(** * A shallow embedding of the RESP codec and the command layer of
    simple-redis (src/resp/decode.rs, src/resp/encode.rs, src/resp/mod.rs,
    src/cmd/mod.rs, src/cmd/hmap.rs, src/cmd/map.rs, src/network.rs).

    Byte buffers ([BytesMut], [&[u8]], [Vec<u8>]) are [list byte]; a Rust
    [String] is the list of its UTF-8 bytes.  [usize] values are [nat], with
    the debug-build overflow checks written out as panics.  A panic (slice
    index out of range, arithmetic overflow) is the outcome [Panic]. *)

From Stdlib Require Import Strings.Byte Strings.String.
From Stdlib Require Import List Bool Arith ZArith NArith Lia.
From Stdlib Require Import Sorting.Sorted.
Import ListNotations.

Open Scope list_scope.

(** ** Outcomes: [Result<_, RespError>] plus panics *)

Inductive RespError :=
| Incomplete
| Invalid
| InvalidFrameLength
| InvalidFrameType.
(* The [String] details of [Invalid] and [InvalidFrameType] are not kept. *)

Inductive Res (E A : Type) :=
| Ok (a : A)
| Err (e : E)
| Panic
(** [NoFuel] only marks exhaustion of the recursion bound used to embed the
    structurally recursive decoder; the bound given at the top is large
    enough for every buffer (each nested call is on a strictly shorter slice). *)
| NoFuel.
Arguments Ok {E A} a.
Arguments Err {E A} e.
Arguments Panic {E A}.
Arguments NoFuel {E A}.

Definition bind {E A B} (m : Res E A) (k : A -> Res E B) : Res E B :=
  match m with
  | Ok a => k a
  | Err e => Err e
  | Panic => Panic
  | NoFuel => NoFuel
  end.

Notation "x <- m ;; k" := (bind m (fun x => k))
  (at level 61, m at next level, right associativity).

Definition ok_or {E A} (o : option A) (e : E) : Res E A :=
  match o with Some a => Ok a | None => Err e end.
(** * Data refresh TaskGroup factory: a shallow embedding

    Embedding of [openverse_catalog/dags/data_refresh/data_refresh_task_factory.py]:
    the two response callbacks ([response_filter_data_refresh],
    [response_check_wait_for_completion]), the factory
    [create_data_refresh_task_group] that wires the gate sensor and the
    trigger/wait pairs of every action, and the part of the scheduler that
    decides when a task of the generated graph may run. *)

From Stdlib Require Import List String Ascii ZArith QArith Bool Lia.
Import ListNotations.
Open Scope string_scope.
Open Scope Z_scope.

Set Implicit Arguments.
Set Warnings "-register-all".

(* ===================================================================== *)
(** ** Python values: exceptions, results and [str] helpers *)
(* ===================================================================== *)

Module Py.

(** The exceptions that the embedded code can raise or let through.
    [HTTPStatusError status] is the [AirflowException] that the HTTP hook
    raises for an error status, whose text starts with the status code;
    [RequestsConnectionError] is [requests.exceptions.ConnectionError]. *)
Inductive exn : Type :=
| KeyError (key : string)
| TypeError
| AttributeError
| ValueError (msg : string)
| JSONDecodeError
| AirflowException (msg : string)
| HTTPStatusError (status : Z)
| RequestsConnectionError
| AirflowSensorTimeout.

(** The result of running a piece of Python: a value or a raised exception. *)
Inductive outcome (A : Type) : Type :=
| Return (a : A)
| Raise (e : exn).
Arguments Return {A} a.
Arguments Raise {A} e.

Definition bind {A B : Type} (m : outcome A) (k : A -> outcome B) : outcome B :=
  match m with
  | Return a => k a
  | Raise e => Raise e
  end.

Definition returns {A : Type} (m : outcome A) : bool :=
  match m with Return _ => true | Raise _ => false end.

(** A Python [dict] whose iteration order matters: insertion-ordered pairs. *)
Definition dict (V : Type) : Type := list (string * V).

Fixpoint get {V : Type} (d : dict V) (k : string) : option V :=
  match d with
  | [] => None
  | (k', v) :: d' => if String.eqb k' k then Some v else get d' k
  end.

(** [d[k] = v]: an existing key keeps its position, a new key goes last. *)
Fixpoint set {V : Type} (d : dict V) (k : string) (v : V) : dict V :=
  match d with
  | [] => [(k, v)]
  | (k', v') :: d' =>
      if String.eqb k' k then (k', v) :: d' else (k', v') :: set d' k v
  end.

(** [a | b]: the keys of [a] in order, then the new keys of [b]; on a
    shared key the value of [b] wins. *)
Definition union {V : Type} (a b : dict V) : dict V :=
  fold_left (fun acc kv => set acc (fst kv) (snd kv)) b a.

End Py.
Import Py.

Declare Scope py_scope.
Delimit Scope py_scope with py.
Notation "x <- m ;; k" := (Py.bind m (fun x => k))
  (at level 61, m at next level, right associativity) : py_scope.
Open Scope py_scope.

(** Character-level helpers for [str] methods used by the source. *)
Module PyStr.

Definition is_char (c : ascii) : ascii -> bool := Ascii.eqb c.
Arguments is_char : simpl never.

Fixpoint all_chars (p : ascii -> bool) (s : string) : bool :=
  match s with
  | EmptyString => true
  | String c r => p c && all_chars p r
  end.

(** [c in s] for a class of characters [p]. *)
Fixpoint any_char (p : ascii -> bool) (s : string) : bool :=
  match s with
  | EmptyString => false
  | String c r => p c || any_char p r
  end.

(** Splits at the first character satisfying [p] (as [s.find] followed by
    slicing): the part before it, and the rest starting with it. *)
Fixpoint break (p : ascii -> bool) (s : string) : string * string :=
  match s with
  | EmptyString => (EmptyString, EmptyString)
  | String c r =>
      if p c then (EmptyString, s)
      else let (a, b) := break p r in (String c a, b)
  end.

(** [s.replace(c, "")] for every [c] in a class. *)
Fixpoint remove_chars (p : ascii -> bool) (s : string) : string :=
  match s with
  | EmptyString => EmptyString
  | String c r => if p c then remove_chars p r else String c (remove_chars p r)
  end.

Definition in_range (lo hi : nat) (c : ascii) : bool :=
  (Nat.leb lo (nat_of_ascii c) && Nat.leb (nat_of_ascii c) hi)%bool.

Definition is_upper : ascii -> bool := in_range 65 90.
Definition is_lower : ascii -> bool := in_range 97 122.
Definition is_digit : ascii -> bool := in_range 48 57.

Definition upper_char (c : ascii) : ascii :=
  if is_lower c then ascii_of_nat (nat_of_ascii c - 32) else c.
Definition lower_char (c : ascii) : ascii :=
  if is_upper c then ascii_of_nat (nat_of_ascii c + 32) else c.

Fixpoint map_chars (f : ascii -> ascii) (s : string) : string :=
  match s with
  | EmptyString => EmptyString
  | String c r => String (f c) (map_chars f r)
  end.

(** [s.upper()] and [s.lower()] on ASCII text. *)
Definition upper : string -> string := map_chars upper_char.
Definition lower : string -> string := map_chars lower_char.

(** [s.rfind('/')] followed by slicing: the text up to and including the
    last ['/'], and the last segment after it. *)
Fixpoint rsplit_slash (s : string) : option (string * string) :=
  match s with
  | EmptyString => None
  | String c r =>
      match rsplit_slash r with
      | Some (h, t) => Some (String c h, t)
      | None => if is_char "/" c then Some (String c EmptyString, r) else None
      end
  end.

(** [s.startswith(p)]. *)
Fixpoint starts_with (p : string) (s : string) : bool :=
  match p, s with
  | EmptyString, _ => true
  | String a p', String b s' => is_char a b && starts_with p' s'
  | String _ _, EmptyString => false
  end.

(** The slice [s[n:]]. *)
Fixpoint skip (n : nat) (s : string) : string :=
  match n, s with
  | O, _ => s
  | S n', String _ r => skip n' r
  | S _, EmptyString => EmptyString
  end.

End PyStr.

(* ===================================================================== *)
(** ** JSON bodies and HTTP responses *)
(* ===================================================================== *)

(** A decoded JSON document, as [response.json()] returns it. *)
Inductive json : Type :=
| JNull
| JBool (b : bool)
| JNum (q : Q)
| JStr (s : string)
| JArr (items : list json)
| JObj (members : list (string * json)).

(** [bool(v)]: Python's truth value of a decoded JSON value. *)
Definition truthy (v : json) : bool :=
  match v with
  | JNull => false
  | JBool b => b
  | JNum q => negb (Z.eqb (Qnum q) 0)
  | JStr s => negb (String.eqb s "")
  | JArr items => match items with [] => false | _ => true end
  | JObj members => match members with [] => false | _ => true end
  end.

(** [data[key]] for a string key: only a [dict] can be indexed by a string,
    and a missing key raises [KeyError]. *)
Definition subscript (data : json) (key : string) : outcome json :=
  match data with
  | JObj members =>
      match Py.get members key with
      | Some v => Return v
      | None => Raise (KeyError key)
      end
  | _ => Raise TypeError
  end.

(** [requests.Response]: the status code and the decoded body; [body] is
    [None] when the payload is not JSON, in which case [response.json()]
    raises. *)
Record Response : Type := mkResponse {
  status_code : Z;
  body : option json
}.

● **Exercise**: Take the entries above and return only the lines from the one with "Fixpoint starts_with (p" to the one with "Fixpoint skip (n", both included, unchanged.

● **Exercise answer**:
Fixpoint starts_with (p : string) (s : string) : bool :=
  match p, s with
  | EmptyString, _ => true
  | String a p', String b s' => is_char a b && starts_with p' s'
  | String _ _, EmptyString => false
  end.

(** The slice [s[n:]]. *)
Fixpoint skip (n : nat) (s : string) : string :=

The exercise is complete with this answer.